Cryptographic Security Platform 1.4 - PKI Hub 1.5 installation and administration [PDF][Releases]

Use the following command syntax to install Cryptographic Security Platform with an Entrust database appliance.

clusterctl install --db-appliance-hosts <db-appliance-hosts> --secroot-password <secroot-password> [--mode <mode>] [--yes]

See below for a description of each command.

--db-appliance-hosts <db-appliance-hosts>

Connect to the PKI DB Appliance <db-appliance-hosts>, where <db-appliance-hosts> is a comma-separated list of the nodes in the PKI DB Appliance cluster. For example, if the CSP appliance database is deployed on a single node:

$ sudo clusterctl install --db-appliance-hosts 10.1.141.30

If the CSP appliance database is deployed on a node cluster:

$ sudo clusterctl install --db-appliance-hosts 10.1.141.30,10.1.141.31,10.1.141.32

Mandatory: When the Cryptographic Security Platform database is a PKI DB Appliance.

--mode <mode>

Run the installation in <mode> mode. Where <mode> is either:

demo-mode
prod-mode

See the table below for a description of each mode.
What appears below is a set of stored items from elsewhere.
Lemma wstep_inv w w' : wstep w w' -> world_inv w -> world_inv w'.
Proof.
  intros Hs [Hv Hf]. destruct Hs as [v fl k Hk | v fl posn Hp | v fl src' port' g Hg | v fl src' port' g Hin]; cbn [fst snd] in *.
  - split; [done |]. constructor; [right; left; by exists k | done].
  - split; [done |]. constructor; [right; right; by exists posn | done].
  - split; [done |]. constructor; [by left | done].
  - split; [| done]. apply serve_inv; [done |]. rewrite Forall_forall in Hf. by apply Hf.
Qed.


(** A run in which every block arrives, the first one twice. *)
Definition block_msg (k : nat) : Z * Z * MSG := (src, port, mkMSG id (Z.of_nat (k * MAXLN)) (block d MAXLN (k * MAXLN))).
Definition all_blocks : list (Z * Z * MSG) := map block_msg [7; 6; 5; 4; 3; 2; 1; 0]%nat.

Lemma send_blocks v : rtc wstep (v, []) (v, all_blocks).
Proof.
  unfold all_blocks. cbn [map]. unfold block_msg.
  do 8 (eapply rtc_r; [| apply ws_block; lia]). apply rtc_refl.
Qed.

Lemma deliver_blocks n : forall k, (k + n = 8)%nat ->
  rtc wstep (receiving src port id d (k * MAXLN), all_blocks) (receiving src port id d 1024, all_blocks).
Proof.
  induction n as [| n IH]; intros k Hk.
  - assert (k = 8%nat) as -> by lia. apply rtc_refl.
  - eapply rtc_l; [| apply (IH (S k)); lia].
    assert (Hin : block_msg k ∈ all_blocks).
    { apply list_elem_of_In. apply in_map. do 8 (destruct k as [| k]; [cbn; tauto |]). lia. }
    pose proof (ws_deliver (receiving src port id d (k * MAXLN)) all_blocks _ _ _ Hin) as Hs.
    rewrite serve_block in Hs by (done || (unfold MAXLN; lia)). cbn [fst] in Hs.
    replace (S k * MAXLN)%nat with (k * MAXLN + MAXLN)%nat by lia. exact Hs.
Qed.
(** * kubectl-debug: the debug command of pkg/plugin/cmd.go

    A shallow embedding of [DebugOptions] and its methods ([Complete],
    [Validate], [Run], [getContainerIdByName], [remoteExecute],
    [setupTTY]) and of the cobra handler built by [NewDebugCmd], together
    with the properties of the session protocol that the design document
    states about them.

    Go strings are byte sequences: they are Rocq [string]s, whose
    characters are 8-bit [ascii] values.  A Go [int] is a [Z].  A slice
    that may be nil is an [option (list _)].  Methods with a pointer
    receiver run in a small state monad whose state holds the receiver,
    the mode of the local terminal device and the trace of what the
    process printed and which collaborators it called; a Go panic is a
    result of its own. *)

From Stdlib Require Import ZArith List String Ascii Bool Lia.
From Stdlib Require Import DecimalString.
From stdpp Require Import gmap strings sorting.
Import ListNotations.

Local Open Scope string_scope.
Local Open Scope Z_scope.

(** ** Go values *)

Definition LF : string := String "010"%char EmptyString.
Definition CR : string := String "013"%char EmptyString.

(** [error]: every error the file builds comes from [fmt.Errorf], and the
    collaborators' errors are only ever printed or passed on. *)
Inductive error : Type := Errorf (msg : string).

Definition Error (e : error) : string := let 'Errorf msg := e in msg.

(** A slice, nil or not. *)
Definition slice (A : Type) : Type := option (list A).

Definition len {A : Type} (s : slice A) : Z :=
  match s with
  | None => 0
  | Some l => Z.of_nat (length l)
  end.

(** [len(s)] of a string. *)
Definition strlen (s : string) : Z := Z.of_nat (String.length s).

(** The verb [%d] on an [int]. *)
Definition fmt_d (n : Z) : string := NilZero.string_of_int (Z.to_int n).

(** ** The Kubernetes objects the command reads *)

(** [corev1.PodPhase] is a string type. *)
Definition PodPhase : Type := string.
Definition PodPending : PodPhase := "Pending".
Definition PodRunning : PodPhase := "Running".
Definition PodSucceeded : PodPhase := "Succeeded".
Definition PodFailed : PodPhase := "Failed".
Definition PodUnknown : PodPhase := "Unknown".

Record Container : Type := mkContainer { c_Name : string }.

Record ContainerStatus : Type := mkContainerStatus {
  cs_Name : string;
  cs_Ready : bool;
  cs_ContainerID : string
}.

Record PodSpec : Type := mkPodSpec { Containers : list Container }.

Record PodStatus : Type := mkPodStatus {
  Phase : PodPhase;
  HostIP : string;
  ContainerStatuses : list ContainerStatus
}.

Record Pod : Type := mkPod { Spec : PodSpec; Status : PodStatus }.

(** ** Streams, the terminal and the transport *)

(** An [io.Reader] or [io.Writer] of the options: the descriptor behind
    it, and whether that descriptor is the local terminal device. *)
Record Stream : Type := mkStream { fd : Z; isatty : bool }.
Lemma traverse_Raise {A B : Type} (f : A -> result B) (l : list A) (e : exn) :
  traverse f l = Raise e -> Exists (fun x => f x = Raise e) l.
Proof.
  induction l as [|x l IH]; simpl; [discriminate|].
  destruct (f x) as [y|e'] eqn:Hx; cbn [bind].
  - destruct (traverse f l) as [ys|e'']; cbn [bind]; [discriminate|].
    intros H. injection H as ->. right. apply IH. reflexivity.
  - intros H. injection H as ->. left. exact Hx.
Qed.

Lemma gt_int_Raise (k : Z) (x : cell) (e : exn) :
  gt_int k x = Raise e -> e = TypeError /\ exists s, x = CStr s.
Proof.
  destruct x as [z|f|b|s]; simpl; intros H; try discriminate.
  injection H as <-. split; [reflexivity|]. exists s. reflexivity.
Qed.

Lemma gt_int_Ok (k : Z) (x : cell) (b : bool) :
  gt_int k x = Ok b -> forall s, x <> CStr s.
Proof.
  destruct x as [z|f|b'|s']; simpl; intros H s; discriminate.
Qed.

Lemma mm_sub_loc_incl (mm t : DataFrame) :
  mm_sub_loc mm = Ok t -> incl loc_columns (columns mm).
Proof.
  unfold mm_sub_loc. returned (getitem mm "Tournament Winner?") winner Hwinner.
  unfold loc, getitem_columns.
  destruct (not_in_index (columns mm) loc_columns) eqn:Hmiss; cbn [bind]; [|discriminate].
  intros _. apply not_in_index_nil. exact Hmiss.
Qed.

Lemma mm_sub_labelled_incl (mm t : DataFrame) :
  mm_sub_labelled mm = Ok t -> incl loc_columns (columns mm).
Proof.
  unfold mm_sub_labelled, mm_sub_renamed, mm_sub_played, mm_sub_kept.
  destruct (mm_sub_loc mm) as [t1|e] eqn:H1; cbn [bind]; [|discriminate].
  intros _. apply (mm_sub_loc_incl mm t1 H1).
Qed.

(** With the eleven columns in place, the table of line 41. *)
Lemma mm_sub_labelled_eq (mm : DataFrame) :
  incl loc_columns (columns mm) ->
  mm_sub_labelled mm
  = Ok {| columns := cleaned_columns;
          rows := map (labelled_row (columns mm))
                      (filter (fun r => (not_winner (columns mm) r
                                         && played (columns mm) r)%bool)
                              (rows mm)) |}.
Proof.
  intros H. destruct (mm_sub_labelled_total mm H) as [t Ht].
  rewrite Ht. f_equal. apply mm_sub_labelled_Ok. exact Ht.
Qed.

(** With the eleven columns in place, the cleaning is the season test on
    the rows that passed the first two tests. *)
Lemma mm_sub_eq (mm : DataFrame) :
  incl loc_columns (columns mm) ->
  mm_sub mm
  = (recent <- traverse (gt_int 2006)
                        (map (fun raw => at_label (columns mm) raw "Season")
                             (filter (fun r => (not_winner (columns mm) r
                                                && played (columns mm) r)%bool)
                                     (rows mm))) ;;
     Ok {| columns := cleaned_columns;
           rows := compress recent
                            (map (labelled_row (columns mm))
                                 (filter (fun r => (not_winner (columns mm) r
                                                    && played (columns mm) r)%bool)
                                         (rows mm))) |}).
Proof.
  intros H. unfold mm_sub. rewrite (mm_sub_labelled_eq mm H). cbn [bind].
  unfold getitem, column_values. cbn [columns].
  change (get_loc "Season" cleaned_columns) with (Some 0%nat). cbn [bind rows].
  rewrite map_map. reflexivity.
Qed.

Lemma mm_sub_incl (mm t : DataFrame) :
  mm_sub mm = Ok t -> incl loc_columns (columns mm).
Proof.
  unfold mm_sub. returned (mm_sub_labelled mm) t0 H0.
  intros _. apply (mm_sub_labelled_incl mm t0 H0).
Qed.

(** X1: the cleaned table has the ten columns Season, School, AdjOE,
    AdjDE, eFGPct, TOPct, AdjTempo, PGOR, PGDR and March Madness?, in
    this order, ten cells in every row, no column "Tournament Winner?",
    and no more rows than the raw table. *)
Theorem cleaned_table_shape (mm t : DataFrame) :
  mm_sub mm = Ok t ->
  columns t = ["Season"; "School"; "AdjOE"; "AdjDE"; "eFGPct"; "TOPct"; "AdjTempo";
               "PGOR"; "PGDR"; "March Madness?"]
  /\ Forall (fun r => List.length r = 10%nat) (rows t)
  /\ ~ In "Tournament Winner?" (columns t)
  /\ (List.length (rows t) <= List.length (rows mm))%nat.
Proof.
  intros H. apply mm_sub_Ok in H. subst t. cbn [columns rows].
  split; [reflexivity|]. split; [|split].
  - apply Forall_forall. intros r Hr. apply in_map_iff in Hr.
    destruct Hr as [raw [<- _]]. reflexivity.
  - apply get_loc_None. reflexivity.
  - rewrite length_map. apply filter_length_le.
Qed.
Lemma construct_defaults_witness :
  usePool pooled_options = Some true /\
  exists config,
    construct (Some pooled_options) blank =
      Return (config, false, registerParsers blank) /\
    cfg_max config = number 100 /\
    cfg_host config = "127.0.0.1" /\
    cfg_port config = number 5432.
Proof.
  split; [reflexivity|].
  destruct (proj2 (construct_defaults pooled_options blank))
    as (config & Hc & _ & Hmax & _ & Hhost & Hport & _).
  exists config. split; [exact Hc|]. split; [|split].
  - apply Hmax; [reflexivity|]. right. exists (number 0). split; reflexivity.
  - apply Hhost. left. reflexivity.
  - apply Hport. right. reflexivity.
Defined.

Section WithPool.

Variable World : Type.
Variable pool_connect : World -> World * Outcome Client.
Variable client_release : Client -> JsVal -> World -> World * Outcome unit.
Variable pool_end : World -> World * Outcome unit.

Local Abbreviation getConnection := (Manager.getConnection World pool_connect).
Local Abbreviation releaseConnection :=
  (Manager.releaseConnection World client_release).
Local Abbreviation withConnection :=
  (Manager.withConnection World pool_connect client_release).
Local Abbreviation shutdown := (Manager.shutdown World client_release pool_end).
Local Abbreviation client_emits_end := (Manager.client_emits_end World).
(** X14.  In every configuration reached from a fresh object, the inbound
    list holds at most as many channels as accepts were issued, and at most
    as many accepts were issued as listens: a listen arms one accept at
    most, an accept yields one inbound channel at most, and nothing arms an
    accept again.  (Counting the requests still in flight: channels plus
    pending accepts never exceed the accepts issued, and accepts issued
    plus pending listens never exceed the listens issued.) *)
Theorem inbound_bounded_by_listens (es : list event) (c : config) :
  steps initial es = Some c →
  (length (accepted_channels_ (core c)) + count_calls is_accept (in_flight c)
   ≤ count_calls is_accept (calls_made c))
  ∧ (count_calls is_accept (calls_made c) + count_calls is_listen (in_flight c)
     ≤ count_calls is_listen (calls_made c))
  ∧ length (accepted_channels_ (core c))
    ≤ count_calls is_listen (calls_made c).
Proof.
  intros Hreached.
  assert ((length (accepted_channels_ (core c))
           + count_calls is_accept (in_flight c)
           ≤ count_calls is_accept (calls_made c))
          ∧ (count_calls is_accept (calls_made c)
             + count_calls is_listen (in_flight c)
             ≤ count_calls is_listen (calls_made c))) as [Hacc Hlis];
    [|split_and!; [exact Hacc|exact Hlis|lia]].
  refine (steps_invariant
            (λ c, (length (accepted_channels_ (core c))
                   + count_calls is_accept (in_flight c)
                   ≤ count_calls is_accept (calls_made c))
                  ∧ (count_calls is_accept (calls_made c)
                     + count_calls is_listen (in_flight c)
                     ≤ count_calls is_listen (calls_made c)))
            _ es initial c _ Hreached); [|split; cbn; lia].
  clear. intros c1 e c2 [Hacc Hlis] Hstep.
  destruct (step_effect c1 c2 e Hstep) as (out & Hlog & Hfl & _ & _ & Heffect).
  rewrite Hlog, Hfl, !count_calls_app.
  rewrite (count_calls_requests is_accept out) by (by intros []).
  rewrite (count_calls_requests is_listen out) by (by intros []).
  pose proof (still_waiting_count is_accept c1 e) as Hwa.
  pose proof (still_waiting_count is_listen c1 e) as Hwl.
  destruct Heffect as [_ Hin Hout|addr Hreq _ Hin ->
                       |host prt addr n0 Hreq _ Hin ->
                       |on acc n0 Hreq _ Hin ->|prt acc Hreq _ Hin ->].
  - apply sublist_length in Hin.
    rewrite (count_calls_none is_accept out)
      by (eapply Forall_impl; [exact Hout|];
          intros x Hx; by apply orb_false_iff in Hx as [? ?]).
    destruct (answered_request c1 e) as [req|];
      [destruct (is_accept req), (is_listen req)|]; lia.
  - rewrite Hreq in Hwa, Hwl. cbn [is_accept is_listen] in Hwa, Hwl.
    rewrite Hin.
    change (count_calls is_accept [connect (pretty_ip (ip addr)) (port addr)
                                     (bind_handle_connect addr)]) with 0.
    change (count_calls is_listen [connect (pretty_ip (ip addr)) (port addr)
                                     (bind_handle_connect addr)]) with 0.
    lia.
  - rewrite Hreq in Hwa, Hwl. cbn [is_accept is_listen] in Hwa, Hwl.
    rewrite Hin.
    change (count_calls is_accept (setup_calls n0)) with 0.
    change (count_calls is_listen (setup_calls n0)) with 0. lia.
  - rewrite Hreq in Hwa, Hwl. cbn [is_accept is_listen] in Hwa, Hwl.
    rewrite Hin, length_app. cbn [length].
    change (count_calls is_accept (setup_calls n0)) with 0.
    change (count_calls is_listen (setup_calls n0)) with 0. lia.
  - rewrite Hreq in Hwa, Hwl. cbn [is_accept is_listen] in Hwa, Hwl.
    rewrite Hin.
    change (count_calls is_accept [acceptor_accept acc (bind_handle_accept acc)])
      with 1.
    change (count_calls is_listen [acceptor_accept acc (bind_handle_accept acc)])
      with 0. lia.
Qed.

Lemma listed_channels_were_set_up_witness :
  Forall (λ x, x ∈ calls_made after_same_draw_twice) (setup_calls 2).
Proof.
  apply (listed_channels_were_set_up same_draw_twice after_same_draw_twice 2).
  - vm_compute. reflexivity.
  - apply (bool_decide_unpack _). vm_compute. exact I.
Defined.

Lemma inbound_bounded_by_listens_witness :
  (length (accepted_channels_ (core after_warm_start))
   + count_calls is_accept (in_flight after_warm_start)
   ≤ count_calls is_accept (calls_made after_warm_start))
  ∧ (count_calls is_accept (calls_made after_warm_start)
     + count_calls is_listen (in_flight after_warm_start)
     ≤ count_calls is_listen (calls_made after_warm_start))
  ∧ length (accepted_channels_ (core after_warm_start))
    ≤ count_calls is_listen (calls_made after_warm_start).
Proof.
  apply (inbound_bounded_by_listens warm_start after_warm_start).
  vm_compute. reflexivity.
Defined.

(** ** Outbound entries, connects and fetches *)

(** X15.  In every configuration reached from a fresh object, the outbound
    list holds at most as many entries as the maintainer issued connects,
    and the maintainer issued at most as many connects as [fetch_address]
    calls were made: an answered fetch leads to one connect at most, an
    answered connect to one entry at most.  (Counting what is in flight:
    entries plus pending connects never exceed the connects issued, and
    connects issued plus pending fetches never exceed the fetches made.) *)
Theorem outbound_bounded_by_fetches (es : list event) (c : config) :
  steps initial es = Some c →
  (length (connections_ (core c))
   + count_calls is_outbound_connect (in_flight c)
   ≤ count_calls is_outbound_connect (calls_made c))
  ∧ (count_calls is_outbound_connect (calls_made c)
     + count_calls is_fetch_address (in_flight c)
     ≤ count_calls is_fetch_address (calls_made c))
  ∧ length (connections_ (core c))
    ≤ count_calls is_fetch_address (calls_made c).
Proof.
  intros Hreached.
  assert ((length (connections_ (core c))
           + count_calls is_outbound_connect (in_flight c)
           ≤ count_calls is_outbound_connect (calls_made c))
          ∧ (count_calls is_outbound_connect (calls_made c)
             + count_calls is_fetch_address (in_flight c)
             ≤ count_calls is_fetch_address (calls_made c))) as [Hcon Hfet];
    [|split_and!; [exact Hcon|exact Hfet|lia]].
  refine (steps_invariant
            (λ c, (length (connections_ (core c))
                   + count_calls is_outbound_connect (in_flight c)
                   ≤ count_calls is_outbound_connect (calls_made c))
                  ∧ (count_calls is_outbound_connect (calls_made c)
                     + count_calls is_fetch_address (in_flight c)
                     ≤ count_calls is_fetch_address (calls_made c)))
            _ es initial c _ Hreached); [|split; cbn; lia].
  clear. intros c1 e c2 [Hcon Hfet] Hstep.
  destruct (step_effect c1 c2 e Hstep) as (out & Hlog & Hfl & _ & _ & Heffect).
  rewrite Hlog, Hfl, !count_calls_app.
  rewrite (count_calls_requests is_outbound_connect out)
    by (intros [] Hx; try discriminate; reflexivity).
  rewrite (count_calls_requests is_fetch_address out) by (by intros []).
  pose proof (still_waiting_count is_outbound_connect c1 e) as Hwc.
  pose proof (still_waiting_count is_fetch_address c1 e) as Hwf.
  destruct Heffect as [Hout _ Hquiet|addr Hreq Hout _ ->
                       |host prt addr n0 Hreq Hout _ ->
                       |on acc n0 Hreq Hout _ ->|prt acc Hreq Hout _ ->].
  - apply sublist_length in Hout.
    rewrite (count_calls_none is_outbound_connect out)
      by (eapply Forall_impl; [exact Hquiet|];
          intros x Hx; by apply orb_false_iff in Hx as [? ?]).
    destruct (answered_request c1 e) as [req|];
      [destruct (is_outbound_connect req), (is_fetch_address req)|]; lia.
  - rewrite Hreq in Hwc, Hwf.
    cbn [is_outbound_connect is_fetch_address] in Hwc, Hwf. rewrite Hout.
    change (count_calls is_outbound_connect
              [connect (pretty_ip (ip addr)) (port addr)
                 (bind_handle_connect addr)]) with 1.
    change (count_calls is_fetch_address
              [connect (pretty_ip (ip addr)) (port addr)
                 (bind_handle_connect addr)]) with 0.
    lia.
  - rewrite Hreq in Hwc, Hwf.
    cbn [is_outbound_connect is_fetch_address] in Hwc, Hwf.
    rewrite Hout, length_app. cbn [length].
    change (count_calls is_outbound_connect (setup_calls n0)) with 0.
    change (count_calls is_fetch_address (setup_calls n0)) with 0. lia.
  - rewrite Hreq in Hwc, Hwf.
    cbn [is_outbound_connect is_fetch_address] in Hwc, Hwf. rewrite Hout.
    change (count_calls is_outbound_connect (setup_calls n0)) with 0.
    change (count_calls is_fetch_address (setup_calls n0)) with 0. lia.
  - rewrite Hreq in Hwc, Hwf.
    cbn [is_outbound_connect is_fetch_address] in Hwc, Hwf. rewrite Hout.
    change (count_calls is_outbound_connect
              [acceptor_accept acc (bind_handle_accept acc)]) with 0.
    change (count_calls is_fetch_address
              [acceptor_accept acc (bind_handle_accept acc)]) with 0.
    lia.
Qed.

Lemma outbound_bounded_by_fetches_witness :
  (length (connections_ (core after_same_draw_twice))
   + count_calls is_outbound_connect (in_flight after_same_draw_twice)
   ≤ count_calls is_outbound_connect (calls_made after_same_draw_twice))
  ∧ (count_calls is_outbound_connect (calls_made after_same_draw_twice)
     + count_calls is_fetch_address (in_flight after_same_draw_twice)
     ≤ count_calls is_fetch_address (calls_made after_same_draw_twice))
  ∧ length (connections_ (core after_same_draw_twice))
    ≤ count_calls is_fetch_address (calls_made after_same_draw_twice).
Proof.
  apply (outbound_bounded_by_fetches same_draw_twice after_same_draw_twice).
  vm_compute. reflexivity.
Defined.

(** ** The host name of a connect *)

Lemma pretty_byte_dotless (b : N) : (b < 256)%N → dotless (pretty b) = true.
Proof.
  intros Hb.
  assert (forallb (λ n, dotless (pretty (N.of_nat n))) (seq 0 256) = true)
    as Hall by (vm_compute; reflexivity).
  rewrite forallb_forall in Hall.
  rewrite <- (N2Nat.id b). apply Hall, in_seq. lia.
Qed.

Lemma append_empty (t : string) : "" +:+ t = t.
Proof. reflexivity. Qed.

Lemma append_String (a : Ascii.ascii) (s t : string) :
  String a s +:+ t = String a (s +:+ t).
Proof. reflexivity. Qed.

Lemma dotted_split (s s' t t' : string) :
  dotless s = true → dotless s' = true →
  s +:+ "." +:+ t = s' +:+ "." +:+ t' → s = s' ∧ t = t'.
Proof.
  revert s'. induction s as [|a s IH]; intros [|a' s'] Hs Hs' Heq;
    rewrite ?append_empty, ?append_String, ?append_empty in Heq.
  - by injection Heq as ->.
  - cbn [dotless] in Hs'. injection Heq as <- _. discriminate.
  - cbn [dotless] in Hs. injection Heq as -> _. discriminate.
  - cbn [dotless] in Hs, Hs'. injection Heq as -> Heq.
    apply andb_true_iff in Hs as [_ Hs], Hs' as [_ Hs'].
    destruct (IH s' Hs Hs' Heq) as [-> ->]. done.
Qed.

(** X16.  For two 16-byte addresses, the host name [pretty] builds for the
    connect is the same exactly when bytes 12 to 15 are the same: the
    dotted quad tells any two IPv4 addresses apart, and bytes 0 to 11 play
    no part in it (while the scan of [attempt_connect] compares all
    sixteen). *)
Theorem pretty_ip_reads_the_last_four_bytes (a a' : list N) :
  length a = 16 → length a' = 16 →
  Forall (λ b, (b < 256)%N) a → Forall (λ b, (b < 256)%N) a' →
  pretty_ip a = pretty_ip a' ↔ drop 12 a = drop 12 a'.
Proof.
  intros Hlen Hlen' Hbytes Hbytes'.
  assert (∀ (l : list N) i, length l = 16 → Forall (λ b, (b < 256)%N) l →
            i < 16 →
            l !! i = Some (default 0%N (l !! i))
            ∧ (default 0%N (l !! i) < 256)%N) as Hbyte.
  { intros l i Hl Hall Hi.
    destruct (l !! i) as [b|] eqn:Hb.
    - split; [reflexivity|]. exact (proj1 (Forall_lookup _ l) Hall i b Hb).
    - apply lookup_ge_None in Hb. lia. }
  unfold pretty_ip. split.
  - intros Heq.
    destruct (Hbyte a 12 Hlen Hbytes) as [H12 D12]; [lia|].
    destruct (Hbyte a 13 Hlen Hbytes) as [H13 D13]; [lia|].
    destruct (Hbyte a 14 Hlen Hbytes) as [H14 D14]; [lia|].
    destruct (Hbyte a 15 Hlen Hbytes) as [H15 _]; [lia|].
    destruct (Hbyte a' 12 Hlen' Hbytes') as [H12' D12']; [lia|].
    destruct (Hbyte a' 13 Hlen' Hbytes') as [H13' D13']; [lia|].
    destruct (Hbyte a' 14 Hlen' Hbytes') as [H14' D14']; [lia|].
    destruct (Hbyte a' 15 Hlen' Hbytes') as [H15' _]; [lia|].
    apply dotted_split in Heq as [E12 Heq]; [|by apply pretty_byte_dotless..].
    apply dotted_split in Heq as [E13 Heq]; [|by apply pretty_byte_dotless..].
    apply dotted_split in Heq as [E14 E15]; [|by apply pretty_byte_dotless..].
    apply (inj pretty) in E12, E13, E14, E15.
    apply list_eq. intros j. rewrite !lookup_drop.
    destruct (decide (j < 4)) as [Hj|Hj].
    + destruct j as [|[|[|[|j]]]]; [| | |  |lia]; cbn [Nat.add];
        congruence.
    + rewrite (proj2 (lookup_ge_None a (12 + j))) by lia.
      rewrite (proj2 (lookup_ge_None a' (12 + j))) by lia. reflexivity.
  - intros Heq.
    assert (∀ j, a !! (12 + j) = a' !! (12 + j)) as Hsame.
    { intros j. by rewrite <- !lookup_drop, Heq. }
    pose proof (Hsame 0) as E12. pose proof (Hsame 1) as E13.
    pose proof (Hsame 2) as E14. pose proof (Hsame 3) as E15.
    cbn [Nat.add] in E12, E13, E14, E15.
    rewrite E12, E13, E14, E15. reflexivity.
Qed.
(** * LongPollers: the long-polling broadcaster of server/long-pollers/models.js

    A shallow embedding of the class [LongPollers] and of the parts of its
    environment that its methods call (the JavaScript conversion [Number],
    the response object's [json], and Node's event emitter), followed by the
    properties of the broadcaster proved on that embedding. *)

From Stdlib Require Import List Bool Arith ZArith QArith Lia Ascii String Sorted.
From Stdlib Require Import DecimalString DecimalPos DecimalN.
Import ListNotations.

Set Implicit Arguments.
Local Close Scope Q_scope.

(** ** JavaScript values used by [add] *)

Module JS.

Local Open Scope Z_scope.

(** A JavaScript number.  A finite value is kept as the exact rational
    that the literal denotes; the rounding of ECMAScript's [Number] to a
    binary64 value is not modelled.  Integer timestamps below [2^53],
    which are what [Date.now()] returns, are exact in both. *)
Inductive number : Type :=
| NaN
| Infinity (negative : bool)
| Finite (q : Q).

Definition of_Z (z : Z) : number := Finite (inject_Z z).

(** [ToBoolean] on numbers: [NaN], [+0] and [-0] are falsy. *)
Definition truthy (n : number) : bool :=
  match n with
  | NaN => false
  | Infinity _ => true
  | Finite q => negb (Qeq_bool q (inject_Z 0))
  end.

(** [a || b] on numbers. *)
Definition or (a b : number) : number := if truthy a then a else b.

(** [a == b] and [a != b] on numbers: [NaN] is equal to nothing. *)
Definition eq (a b : number) : bool :=
  match a, b with
  | Finite p, Finite q => Qeq_bool p q
  | Infinity s, Infinity t => Bool.eqb s t
  | _, _ => false
  end.

Definition neq (a b : number) : bool := negb (eq a b).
Setting	demo-mode	prod-mode
Deployment type	Proof-of-concept deployments.	Production deployments.
Requirements	Does not need the disk performance requirements described in Machine requirements. Specifically, fsync latency is not an issue in this mode.	All the Requirements.
Supported number of nodes	One	One or more. See Required number of nodes for details.
Supported operations	You cannot perform the operations described in Creating a multi-node cluster, Backing up PKI Hub, Recovering from disaster, or Restoring PKI Hub.	All
Supported updates	You cannot upgrade to a newer version or migrate to a prod-mode installation.	All

Mandatory: No. This optional value defaults to prod-mode.

--secroot-password <secroot-password>

Authenticate in the database as the secroot with the <secroot-password> user password.

Mandatory: No. This value is prompted to the user when omitted.

--yes

Automatically trust the CA certificate chain of the Cryptographic Security Platform Database Appliance TLS certificate.

Mandatory: No. This value is required only when using a Cryptographic Security Platform Database Appliance appliance and is prompted to the user if omitted. For example:

$ sudo clusterctl install --db-appliance-hosts 10.1.141.30,10.1.141.31,10.1.141.32
Enter the Database Appliance 'secroot' user password.
Password:
 
The authenticity of the Database Appliance must be established.
Database Appliance settings:
 - IP address: 10.1.141.30
 - Server Name (SNI/hostname verification): dbappliance
 - Trusted root certificate fingerprint: (sha256:f647eecf7a5e6903030052a8ca4dbb3...)
 - Trusted root subject: CN=CSP Database Manager Certificate Authority,O=Hytrust Inc., C=US
 
Verify out-of-band before trusting.
Do you want to trust this Database Appliance? [Y/n]: Y
 
Installing  done ╢▌▌▌▌▌▌▌▌▌▌▌▌▌▌▌▌▌▌▌▌▌▌▌▌▌▌▌▌▌▌╟ 100 %
Solutions deployed successfully:
   Database Appliance Watchdog (db-appliance-watchdog)

Responding "n" to this prompt aborts the installation.